Stored items >>
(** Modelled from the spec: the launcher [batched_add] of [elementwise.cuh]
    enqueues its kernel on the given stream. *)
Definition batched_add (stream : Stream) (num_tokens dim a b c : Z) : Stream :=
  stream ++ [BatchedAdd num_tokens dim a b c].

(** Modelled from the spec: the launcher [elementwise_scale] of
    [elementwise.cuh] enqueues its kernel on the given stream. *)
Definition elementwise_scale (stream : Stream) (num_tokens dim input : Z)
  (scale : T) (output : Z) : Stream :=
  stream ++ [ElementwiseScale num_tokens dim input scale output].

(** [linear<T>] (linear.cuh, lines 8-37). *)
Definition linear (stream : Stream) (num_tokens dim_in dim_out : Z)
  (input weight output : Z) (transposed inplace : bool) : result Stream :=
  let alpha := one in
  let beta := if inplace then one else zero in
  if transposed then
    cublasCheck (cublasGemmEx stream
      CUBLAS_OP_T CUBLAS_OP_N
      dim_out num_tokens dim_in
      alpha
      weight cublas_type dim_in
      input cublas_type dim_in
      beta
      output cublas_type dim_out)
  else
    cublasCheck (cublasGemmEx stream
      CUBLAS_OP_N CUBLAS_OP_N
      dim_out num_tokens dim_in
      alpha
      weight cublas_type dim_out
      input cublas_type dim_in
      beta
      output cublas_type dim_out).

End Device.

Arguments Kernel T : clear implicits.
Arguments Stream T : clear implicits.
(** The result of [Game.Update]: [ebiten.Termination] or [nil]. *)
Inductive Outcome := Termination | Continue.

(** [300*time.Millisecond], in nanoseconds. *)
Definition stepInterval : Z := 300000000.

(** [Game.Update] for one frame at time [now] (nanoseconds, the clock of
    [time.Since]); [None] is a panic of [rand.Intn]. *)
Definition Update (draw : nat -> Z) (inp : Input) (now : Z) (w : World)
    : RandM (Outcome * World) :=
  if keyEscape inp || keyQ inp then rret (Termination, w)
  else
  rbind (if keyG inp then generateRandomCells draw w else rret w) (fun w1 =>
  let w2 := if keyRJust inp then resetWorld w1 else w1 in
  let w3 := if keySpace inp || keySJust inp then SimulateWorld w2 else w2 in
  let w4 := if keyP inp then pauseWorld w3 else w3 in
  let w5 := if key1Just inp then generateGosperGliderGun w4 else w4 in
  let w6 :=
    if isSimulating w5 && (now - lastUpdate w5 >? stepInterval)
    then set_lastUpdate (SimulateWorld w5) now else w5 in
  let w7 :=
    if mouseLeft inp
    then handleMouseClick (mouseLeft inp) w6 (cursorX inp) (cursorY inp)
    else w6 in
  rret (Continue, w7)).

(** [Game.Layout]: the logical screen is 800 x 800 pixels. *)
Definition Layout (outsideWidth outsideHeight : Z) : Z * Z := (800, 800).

ACTION ITEM >>
Among the lines above, find those holding the word "else" and state how many there are, number only.

RESULT >>
10